Give the data again exactly, from its opening line through the line in which "Theorem global_default_once (r0" appears.

= Beginning of Section =

(** However many threads race to set the global default, at most one of the
    calls returns [Ok]; until then readers get the no-op dispatcher or the winner's,
    never another one; once a call has returned [Ok] its dispatcher is the global
    default for good; and a call returns [Err] only if another thread has won. *)
Theorem global_default_once (r0 r : race) (Hinit : race_initial r0)
    (Hsteps : rtc race_step r0 r) :
  (forall t t' d d', r.2 !! t = Some (d, GlobalReturned (Ok tt)) ->
     r.2 !! t' = Some (d', GlobalReturned (Ok tt)) -> t = t') /\
  (get_global r.1 = NONE \/
     exists t d p, r.2 !! t = Some (d, p) /\ ~ loser p /\ get_global r.1 = leak d) /\
  (forall t d, r.2 !! t = Some (d, GlobalReturned (Ok tt)) ->
     get_global r.1 = leak d /\ has_been_set r.1 = true) /\
  (forall t d, r.2 !! t = Some (d, GlobalReturned (Err tt)) ->
     exists t' d' p', t' <> t /\ r.2 !! t' = Some (d', p') /\ ~ loser p').
Proof.
  assert (race_inv r) as Hinv.
  { assert (race_inv r0) as H0.
    { destruct r0 as [w ts], Hinit. by apply race_open. }
    clear Hinit. induction Hsteps; eauto using race_step_inv. }
  destruct Hinv as [w ts Hi Hall|w ts t0 d0 p0 Ht0 Hw Hall]; simpl.
  - split_and!; try (intros t **; exfalso;
      match goal with H : ts !! t = _ |- _ => by apply Hall in H end).
    left. unfold get_global. by rewrite Hi.
  - assert (forall t d, ts !! t = Some (d, GlobalReturned (Ok tt)) -> t = t0) as Hok.
    { intros t d Ht. destruct (decide (t = t0)) as [|Hne]; [done|].
      by destruct (Hall _ _ _ Ht Hne). }
    assert (~ loser p0) as Hl by (intros [->| ->]; done).
    split_and!.
    + intros t t' d d' H H'. by rewrite (Hok _ _ H), (Hok _ _ H').
    + unfold get_global. destruct (GLOBAL_INIT w =? INITIALIZED) eqn:E; [|by left].
      right. exists t0, d0, p0. split_and!; [done..|].
      destruct p0 as [| | | |[[]|]]; simpl in Hw; try done; try tauto;
        by rewrite Hw in E.
    + intros t d Ht. rewrite (Hok _ _ Ht) in Ht. simplify_eq.
      destruct Hw as (H1 & H2 & H3). split; [|done]. unfold get_global. by rewrite H1.
    + intros t d Ht. exists t0, d0, p0. split; [|done]. intros ->. simplify_eq. done.
Qed.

= End of Section =

_Answer to this problem_
(** However many threads race to set the global default, at most one of the
    calls returns [Ok]; until then readers get the no-op dispatcher or the winner's,
    never another one; once a call has returned [Ok] its dispatcher is the global
    default for good; and a call returns [Err] only if another thread has won. *)
Theorem global_default_once (r0 r : race) (Hinit : race_initial r0)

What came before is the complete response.